Menurut Rahmulyati (2001:6) bercerita adalah menuturkan suatu peristiwa, kejadian atau pengalaman baik yang sungguh-sungguh terjadi maupun rekaan yang disusun menurut urutan waktu. Majid (2002:9) mengatakan bercerita yaitu penyampaian cerita kepada pendengar atau membacakannya bagi mereka. Ketika proses bercerita dibutuhkan adanya hal-hal yang mencakup posisi duduk, bahasa, suara, gerakan-gerakan, peragaan agar penceritaan menjadi baik. Bercerita berdasarkan kurikulum adalah siswa mampu mengungkapkan pikiran, pendapat, gagasan, dan perasaan, secara lisan melalui menceritakan pengalaman, membahas masalah-masalah aktual, mendeskripsikan benda atau seseorang, menjelaskan petunjuk penggunaan, berdiskusi, dan menyampaikan pesan melalui telepon serta menceritakan kembali isi dongeng dan bermain peran.
Berdasarkan beberapa pengertian di atas dapat didefinisikan pengertian bercerita adalah bentuk perilaku manusia untuk mengutarakan suatu kejadian, baik fakta atau khayalan secara lisan dengan memanfaatkan organ tubuh yaitu kepala, tangan, roman muka, disusun menurut urutan waktu atau singkatnya menuturkan cerita.

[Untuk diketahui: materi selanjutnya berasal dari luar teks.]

Lemma names_set v v' p name enc (o : option Dirent) :
  v_names v' = v_names v -> seal_name (v_names v) p name = Ok enc ->
  store v' !! KDirent p enc = VDirent <$> o ->
  (forall q e, (q, e) <> (p, enc) -> store v' !! KDirent q e = store v !! KDirent q e) ->
  forall q nm, names_of v' q nm = renamed_to (names_of v) p name (d_child_ino <$> o) q nm.
Proof.
  intros Hn Hs H1 H2 q nm. unfold names_of, renamed_to. rewrite Hn.
  destruct (entry_upd _ (store v) (store v') p name enc o Hs H1 H2) as [E1 E2].
  case_decide as E; [by simplify_eq|by apply E2].
Qed.

Lemma names_add v v' p name enc i :
  v_names v' = v_names v -> seal_name (v_names v) p name = Ok enc ->
  (exists d, store v' !! KDirent p enc = Some (VDirent d) /\ d_child_ino d = i) ->
  (forall q e, (q, e) <> (p, enc) -> store v' !! KDirent q e = store v !! KDirent q e) ->
  forall q nm, names_of v' q nm = renamed_to (names_of v) p name (Some i) q nm.
Proof. intros Hn Hs [d [H1 <-]] H2 q nm. by rewrite (names_set v v' p name enc (Some d) Hn Hs H1 H2). Qed.

Lemma bytes_same v v' i :
  v_chunk_size v' = v_chunk_size v -> (forall idx, store v' !! KChunk i idx = store v !! KChunk i idx) ->
  i_size <$> inode_of v' i = i_size <$> inode_of v i -> forall x, bytes_of v' i x = bytes_of v i x.
Proof.
  intros Hcs Hc Hs x. unfold bytes_of. rewrite Hcs.
  assert (from_option i_size 0 (inode_of v' i) = from_option i_size 0 (inode_of v i)) as -> by
    (destruct (inode_of v' i), (inode_of v i); simplify_eq/=; congruence).
  unfold content, chunk_at. by rewrite Hc.
Qed.

Lemma inode_of_same v v' i : store v' !! KInode i = store v !! KInode i -> inode_of v' i = inode_of v i.
Proof. unfold inode_of. by intros ->. Qed.

Lemma created_gained p name ino child target c v v' :
  like c v -> Inv c -> v_names v' = v_names v -> v_chunk_size v' = v_chunk_size v ->
  created p name ino child target c (calmed v') -> gained p name ino child v v'.
Proof.
  intros [Hs Hn Hcs _ _ _] Hi Hn' Hcs' (pn & pn' & enc & m0 & Hp & Hk & Hse & Hfree & Hnew & Hdu & Hsame & Hst).
  rewrite Hs, ?Hn in *. change (store (calmed v')) with (store v') in Hst.
  assert (ino <> p) as Hne by congruence.
  assert (forall k, k <> KNextIno -> m0 !! k = store v !! k) as Hm0 by done.
  assert (inode_of v' ino = Some child) as Hc'.
  { apply inode_of_node. rewrite Hst. batch_at is_inode_key. destruct target; by simplify_map_eq. }
  assert (inode_of v' p = Some pn') as Hp'.
  { apply inode_of_node. rewrite Hst. batch_at is_inode_key. destruct target; by simplify_map_eq. }
  assert (forall i, i <> ino -> i <> p -> inode_of v' i = inode_of v i) as Ho.
  { intros i H1 H2. apply inode_of_same. rewrite Hst. batch_at is_inode_key.
    destruct target; simpl; rewrite ?lookup_insert_ne by congruence; by apply Hm0. }
  destruct Hdu as [D1 D2 D3 D4 D5 D6 D7 D8 D9]. split.
  - unfold inode_of. by rewrite Hnew.
  - unfold names_of, entry. by rewrite Hse, Hfree.
  - apply (names_add v v' p name enc ino Hn' Hse); [eexists; split|].
    + rewrite Hst. batch_at is_dirent_key. destruct target; by simplify_map_eq.
    + done.
    + intros q e Hqe. rewrite Hst. batch_at is_dirent_key. destruct target; simpl; rewrite lookup_insert_ne by congruence; by apply Hm0.
  - done.
  - exists pn, pn'. split_and!; try done; [by apply inode_of_node|congruence..].
  - done.
  - intros i x Hix. apply bytes_same; [done|..].
    + intros idx. rewrite Hst. batch_at is_chunk_key. destruct target; by apply Hm0.
    + destruct (decide (i = p)) as [->|]; [|by rewrite Ho]. rewrite Hp'. apply inode_of_node in Hp. rewrite Hp. simpl. congruence.
Qed.

(** ** Creation *)

Lemma add_fails_like creds p name c v e : like c v -> add_fails creds p name c e -> add_fails creds p name v e.
Proof.
  intros [E1 E2 E3 E4 _ _]. unfold add_fails, no_dir, denied_at, refuses. by rewrite E1, E2, E4.
Qed.

Lemma new_node_gained creds p name child_of target c v v' a :
  like c v -> Inv c -> v_names v' = v_names v -> v_chunk_size v' = v_chunk_size v ->
  new_node creds p name child_of target c (calmed v') a ->
  exists pn ts ino, inode_of v p = Some pn /\ access creds pn WX = Ok tt /\ validate_name name = Ok tt /\
    a = make_attr ino (child_of pn ts) /\ gained p name ino (child_of pn ts) v v'.
Proof.
  intros Hl Hi H1 H2 (pn & ts & ino & Hp & Hacc & Hval & -> & Hcr). exists pn, ts, ino. split_and!; try done.
  - apply inode_of_node. by rewrite <- (lk_store _ _ Hl).
  - by eapply created_gained.
Qed.

(** The inode [creds] gets for a new node of [kind] in the directory [dir]. *)
Definition new_inode creds kind mode (dir : Inode) ts : Inode :=
  let '(uid, gid, mode) := new_node_ids creds dir kind mode in Inode_new kind mode uid gid ts.

(** A call's success: the caller may write the directory, the name is legal
    and new, and the volume gained an inode with it. *)
Definition made creds p name (child_of : Inode -> Timespec -> Inode) v (a : FileAttr) v' : Prop :=
  exists pn ts ino, inode_of v p = Some pn /\ access creds pn WX = Ok tt /\ validate_name name = Ok tt /\
    a = make_attr ino (child_of pn ts) /\ gained p name ino (child_of pn ts) v v'.

(** The two ways a creation succeeds. *)
Definition made_or_opened creds p name mode (exclusive : bool) v (a : FileAttr) v' : Prop :=
  made creds p name (new_inode creds File mode) v a v' \/
  (exclusive = false /\ store v' = store v /\ exists i n, names_of v p name = Some i /\ inode_of v i = Some n /\
     i_kind n <> Dir /\ access creds n ACCESS_W = Ok tt /\ a = make_attr i n).

Definition create_fails creds p name (exclusive : bool) v (e : FsError) : Prop :=
  add_fails creds p name v e \/
  (exists i n, exclusive = false /\ names_of v p name = Some i /\ inode_of v i = Some n /\
     ((e = IsDir /\ i_kind n = Dir) \/ (e = AccessDenied /\ access creds n ACCESS_W = Err e))).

2. Faktor Penunjang Keefektifan Bercerita
Kemampuan bercerita ialah kemampuan mengucapkan kata-kata untuk mengekspresikan, menyatakan, menyampaikan pikiran, gagasan, dan perasaan (Arsjad dan Mukti,17:1988). Yang dimaksud ucapan adalah seluruh kegiatan yang kita lakukan dalam memproduksi bunyi bahasa, yang meliputi artikulasi, yaitu bagaimana posisi alat bicara, seperti lidah, gigi, bibir, dan langit-langit pada waktu kita membentuk bunyi, baik vokal maupun konsonan. Menjadi pencerita yang baik selain harus menguasai kesan bahwa ia menguasai masalah yang dibicarakan, si pencerita juga harus memperlihatkan keberanian, kegairahan., dan pencerita harus bercerita dengan jelas dan tepat. Ada beberapa faktor yang harus diperhatikan oleh si pencerita untuk keefektifan bercerita yaitu faktor kebahasaan dan faktor nonkebahasaan. Berikut dijelaskan faktor kebahasaan dan faktor nonkebahasaan sebagai penunjang keefektifan bercerita (Arsjad dan Mukti, 1988:17).
1) Faktor Kebahasaan
Faktor penunjang keefektifan bercerita faktor kebahasaan adalah meliputi, ketepatan ucapan, penempatan tekanan, nada, sendi, dan ritme yang sesuai, plihan kata, dan ketepatan sasaran pembicaraan. Faktor-faktor kebahasaan ini diharapkan dapat meningkatkan kemampuan bercerita seseorang. Berikut dijelaskan faktor-faktor kebahasaan sebagai penunjang keefektifan bercerita.
a) Ketepatan Ucapan
Seorang pencerita harus membiasakan diri mengucapkan bunyi-bunyi bahasa secara tepat. Pengucapan bunyi bahasa yang kurang tepat, dapat mengalihkan perhatian pendengar. Pengucapan bunyi-bunyi bahasa yang tidak tepat atau cacat akan menimbulkan kebosanan, kurang menyenangkan, atau kurang menarik. Ketepatan ucapan cukup mempengaruhi proses komunikasi. Pengucapan bunyi-bunyi bahasa dianggap tidak tepat apabila pencerita menyimpang terlalu jauh dari ragam lisan biasa, sehingga mengganggu komunikasi.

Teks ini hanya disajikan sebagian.